One obvious concern is how long old versions of Java will continue to work. If the deed registry changes their software they can currently produce Java 8 update 201, but will they still be able to produce that release in, say, 2022? Will they be required to purchase a license or change to something other than Java? What if I need to use other software that uses update 211. I'll have to install it, but then switch back to update 201 the next time I need to look up a deed. ...
I use Oracle's Virtual Box to have a Windoze XP computer inside my windoze 10 computer. This allows me to run an old software program in Windoze XP. I just boot up the Virtual Box to use the software, and use the W10 for everything else.
Thanks for the suggestion, VirtualBox sounds neat, but it turns out that once I got Java 201 going that I was able to fix my registry problem. I shouldn't need to use New Hampshire's online real estate registry again.
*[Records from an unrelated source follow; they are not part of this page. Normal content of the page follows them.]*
(** X8. The owner is the deployer for good: no transaction changes it. In
    any state of a run that starts at deployment, [updateProposalStatus],
    [forceCloseProposal], [setFundingGoal] and [withdrawFunds] called by
    anyone else are aborted with "Only owner can call this function",
    whatever the proposal, existing or not, and whatever the other
    arguments. *)
Theorem only_the_deployer_is_owner this_ deployer txs :
  let s := run (constructor this_ deployer) txs in
  owner s = deployer /\
  forall e,
    msg_sender e <> deployer ->
    let refused {A} : result A := Revert "Only owner can call this function" in
    forall j,
      updateProposalStatus e j s = refused /\
      (forall st, forceCloseProposal e j st s = refused) /\
      (forall g, setFundingGoal e j g s = refused) /\
      (forall r, withdrawFunds e j r s = refused).
Proof.
  cbn zeta.
  assert (owner (run (constructor this_ deployer) txs) = deployer) as Ho
    by apply owner_run.
  split; [done|]. intros e He j.
  unfold updateProposalStatus, forceCloseProposal, setFundingGoal,
    withdrawFunds, withdrawFunds_during.
  repeat split; intros; unfold mbind, M_bind, bind;
    rewrite onlyOwner_eval, decide_False by congruence; done.
Qed.

(** X9. [forceCloseProposal], called by the owner on an existing [Active]
    proposal, goes through whatever the tallies and the deadline: the status
    becomes the one asked for, funding is enabled exactly when that status is
    [Accepted] and the goal is positive, tallies and goal stay. When the
    status asked for is [Accepted] or [Declined] the proposal is closed for
    good: a vote and either way of closing it are then refused with "Proposal
    is not active". *)
Theorem forceCloseProposal_overrides e s j newStatus :
  msg_sender e = owner s ->
  id (proposal_at s j) <> 0 ->
  status (proposal_at s j) = Active ->
  let t := {| tx_env := e; tx_call := ForceCloseProposal j newStatus |} in
  let p := proposal_at s j in
  let p' := proposal_at (step s t) j in
  outcome t s = Ok (RetNone, [Emit (ProposalStatusUpdated j newStatus)]) /\
  status p' = newStatus /\
  fundingEnabled p'
    = (if bool_decide (newStatus = Accepted /\ fundingGoal p > 0)
       then true else fundingEnabled p) /\
  yesVotes p' = yesVotes p /\ noVotes p' = noVotes p /\
  fundingGoal p' = fundingGoal p /\
  (newStatus <> Active ->
   forall e2,
     (forall v u, vote e2 j v u (step s t) = Revert "Proposal is not active") /\
     (msg_sender e2 = owner s ->
      updateProposalStatus e2 j (step s t) = Revert "Proposal is not active" /\
      forall st,
        forceCloseProposal e2 j st (step s t)
        = Revert "Proposal is not active")).
Proof.
  intros Ho Hid Hst. cbn zeta.
  pose proof (forceCloseProposal_eval e j newStatus s Ho Hid Hst) as Hf.
  cbn zeta in Hf. unfold outcome, step, commit, exec; cbn [tx_env tx_call].
  rewrite (exec_bind_Ok _ _ _ _ _ _ Hf).
  rewrite proposal_at_set_proposal_eq.
  set (s' := set_proposal j _ s).
  assert (status (proposal_at s' j) = newStatus /\
          id (proposal_at s' j) <> 0 /\ owner s' = owner s) as (Hst' & Hid' & Ho').
  { subst s'. rewrite proposal_at_set_proposal_eq.
    destruct (_ && _); cbn; done. }
  split; [done|]. split; [by destruct (_ && _)|]. split.
  { rewrite Z.gtb_ltb.
    destruct (decide (newStatus = Accepted)) as [Hacc|Hne],
      (Z.ltb_spec 0 (fundingGoal (proposal_at s j)));
      [rewrite (bool_decide_true (newStatus = Accepted)) by done
      |rewrite (bool_decide_true (newStatus = Accepted)) by done
      |rewrite (bool_decide_false (newStatus = Accepted)) by done
      |rewrite (bool_decide_false (newStatus = Accepted)) by done]; cbn;
      [rewrite bool_decide_true by (split; [done|lia])
      |rewrite bool_decide_false by lia
      |rewrite bool_decide_false by (by intros [? _])
      |rewrite bool_decide_false by (by intros [? _])]; done. }
  split; [by destruct (_ && _)|]. split; [by destruct (_ && _)|].
  split; [by destruct (_ && _)|].
  intros Hterm e2.
  assert (status (proposal_at s' j) <> Active) as Hna by congruence.
  unfold vote, updateProposalStatus, forceCloseProposal, proposalActive.
  repeat split; intros; guards; sol_unfold; cbn;
    by rewrite bool_decide_false.
Qed.

(** * Beyond the ledger operations: funds *)

Lemma reachable_run_from s txs : reachable s -> reachable (run s txs).
Proof.
  revert s. induction txs as [|t txs IH]; intros s Hr; [done|].
  cbn [run fold_left]. apply IH. by apply reachable_step.
Qed.

Lemma funding_invariant_reachable s : reachable s -> funding_invariant s.
Proof.
  induction 1; [apply funding_invariant_init|by apply funding_invariant_step].
Qed.

(** A slot that holds no proposal holds nothing at all. *)
Lemma unused_slot_step s t :
  registry_invariant s ->
  (forall j, id (proposal_at s j) = 0 -> proposal_at s j = zero_Proposal) ->
  forall j, id (proposal_at (step s t) j) = 0 ->
            proposal_at (step s t) j = zero_Proposal.
Proof.
  intros [Hc _] Hall.
  destruct (step_cases s t) as [[-> _]|(r & s' & l & Hex & -> & _)]; [done|].
  exec_inv Hex; call_inv Hf; intros j; read_proposal;
    repeat match goal with
           | |- context [if ?b then _ else _] => destruct b
           end; cbn; try (apply Hall); try (intros; congruence); try lia.
Qed.

Lemma unused_slot_reachable s j :
  reachable s -> id (proposal_at s j) = 0 -> proposal_at s j = zero_Proposal.
Proof.
  intros Hr. revert j. induction Hr as [|s t Hr IH]; [done|].
  apply unused_slot_step; [|done]. by apply registry_invariant_reachable.
Qed.

Lemma unfunded_step s t :
  registry_invariant s ->
  (forall j, id (proposal_at s j) = 0 -> proposal_at s j = zero_Proposal) ->
  (forall j, fundingEnabled (proposal_at s j) = false ->
             totalFundsRaised (proposal_at s j) = 0 /\
             proposalDonations_at s j = [] /\
             forall u, userDonationTotal_at s j u = 0) ->
  forall j, fundingEnabled (proposal_at (step s t) j) = false ->
            totalFundsRaised (proposal_at (step s t) j) = 0 /\
            proposalDonations_at (step s t) j = [] /\
            forall u, userDonationTotal_at (step s t) j u = 0.
Proof.
  intros [Hc Hreg] Hzero Hall.
  destruct (step_cases s t) as [[-> _]|(r & s' & l & Hex & -> & _)]; [done|].
  exec_inv Hex; call_inv Hf; intros j; read_proposal;
    rewrite ?proposalDonations_at_set;
    repeat match goal with
           | |- context [if ?b then _ else _] => destruct b eqn:?
           end; cbn; try (apply Hall); try congruence.
  - intros _.
    assert (fundingEnabled (proposal_at s (proposalCounter s + 1)) = false)
      as Hoff.
    { rewrite Hzero; [done|].
      destruct (decide (id (proposal_at s (proposalCounter s + 1)) = 0))
        as [|Hid]; [done|]. apply Hreg in Hid. lia. }
    destruct (Hall _ Hoff) as (_ & ? & Hu).
    split; [done|]. split; [done|].
    intros u. autorewrite with state. apply Hu.
  - intros Hoff. destruct (Hall _ Hoff) as (? & ? & Hu).
    autorewrite with state. split; [done|]. split; [done|].
    intros u. autorewrite with state. rewrite ?userDonationTotal_at_set.
    autorewrite with state.
    destruct (decide (_ = (j, u))) as [Heq|]; [inversion Heq; congruence|].
    apply Hu.
  - intros Hoff. destruct (Hall _ Hoff) as (? & ? & Hu).
    split; [done|]. split; [done|].
    intros u. autorewrite with state. apply Hu.
  - intros Hoff. destruct (Hall _ Hoff) as (? & ? & Hu).
    split; [done|]. split; [done|].
    intros u. autorewrite with state. apply Hu.
Qed.

Lemma unfunded_reachable s j :
  reachable s ->
  fundingEnabled (proposal_at s j) = false ->
  totalFundsRaised (proposal_at s j) = 0 /\
  proposalDonations_at s j = [] /\
  forall u, userDonationTotal_at s j u = 0.
Proof.
  intros Hr. revert j. induction Hr as [|s t Hr IH]; [done|].
  apply unfunded_step; [|by intros; apply unused_slot_reachable|done].
  by apply registry_invariant_reachable.
Qed.

Lemma fundingEnabled_step s t j :
  reachable s ->
  fundingEnabled (proposal_at s j) = true ->
  fundingEnabled (proposal_at (step s t) j) = true.
Proof.
  intros Hr Hon.
  pose proof (registry_invariant_reachable s Hr) as [Hc Hreg].
  assert (id (proposal_at s j) <> 0) as Hid.
  { intros Hz. rewrite (unused_slot_reachable s j Hr Hz) in Hon. done. }
  destruct (step_cases s t) as [[-> _]|(r & s' & l & Hex & -> & _)]; [done|].
  exec_inv Hex; call_inv Hf; read_proposal;
    repeat match goal with
           | |- context [if ?b then _ else _] => destruct b eqn:?
           end; cbn; try done.
  apply Hreg in Hid. lia.
Qed.

(** X10. In every reachable state a proposal whose funding is disabled holds
    no funds and has no donation on record. Funding, once enabled, stays
    enabled through every transaction. And an existing proposal that is
    [Declined] stays so, with its funding disabled and without funds,
    whatever follows. *)
Theorem funding_flag_is_final s j :
  reachable s ->
  (fundingEnabled (proposal_at s j) = false ->
   totalFundsRaised (proposal_at s j) = 0 /\
   proposalDonations_at s j = [] /\
   forall u, userDonationTotal_at s j u = 0) /\
  (fundingEnabled (proposal_at s j) = true ->
   forall txs, fundingEnabled (proposal_at (run s txs) j) = true) /\
  (id (proposal_at s j) <> 0 ->
   status (proposal_at s j) = Declined ->
   forall txs,
     status (proposal_at (run s txs) j) = Declined /\
     fundingEnabled (proposal_at (run s txs) j) = false /\
     totalFundsRaised (proposal_at (run s txs) j) = 0 /\
     proposalDonations_at (run s txs) j = []).
Proof.
  intros Hr. split; [by apply unfunded_reachable|]. split.
  - intros Hon txs. revert s Hr Hon.
    induction txs as [|t txs IH]; intros s Hr Hon; [done|].
    cbn [run fold_left]. apply IH; [by apply reachable_step|].
    by apply fundingEnabled_step.
  - intros Hid Hst txs.
    pose proof (registry_invariant_reachable s Hr) as Hreg.
    destruct (closed_proposal_run s txs j Hreg Hid) as (Hst' & _);
      [congruence|].
    rewrite Hst in Hst'.
    pose proof (reachable_run_from s txs Hr) as Hr'.
    assert (id (proposal_at (run s txs) j) <> 0) as Hid'.
    { rewrite <- metadata_id, (metadata_run s txs j Hreg Hid), metadata_id.
      done. }
    assert (fundingEnabled (proposal_at (run s txs) j) = false) as Hoff.
    { destruct (fundingEnabled (proposal_at (run s txs) j)) eqn:Hf; [|done].
      apply (funding_invariant_reachable _ Hr' j Hid') in Hf. congruence. }
    destruct (unfunded_reachable (run s txs) j Hr' Hoff) as (? & ? & _).
    done.
Qed.

Lemma sum_list_app l k : sum_list (l ++ k) = sum_list l + sum_list k.
Proof.
  unfold sum_list. induction l as [|x l IH]; cbn; [done|]. rewrite IH. lia.
Qed.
But the problem with Oracle and Java remains. What happened to me virtually out of the blue shows that Oracle's Java licensing actions are not innocuous. They are not something your average person doesn't have to worry about. There must be many other Java software programs caught in the same bind, and we have to be concerned about how fast the set of Java programs that no longer run on the currently released version will grow, affecting yet more people.
Oracle apologists need to relearn the tale of the camel's nose. Oracle is using the carrot of free Java to lure increasing numbers of unsuspecting users into the grasp of their non-free Java. They're a good corporate citizen the way Trump is a very stable genius. This isn't an argument against corporations making profits, just against underhanded sneakiness, which is easy to hide in the software world. Volkswagen provides a good example. No one objects to Volkswagen making money on their diesel vehicles, but rigging the software to adjust how the engine runs when connected to emissions testers is beyond the pale. What Oracle is doing is different only stylistically - it's still dishonest.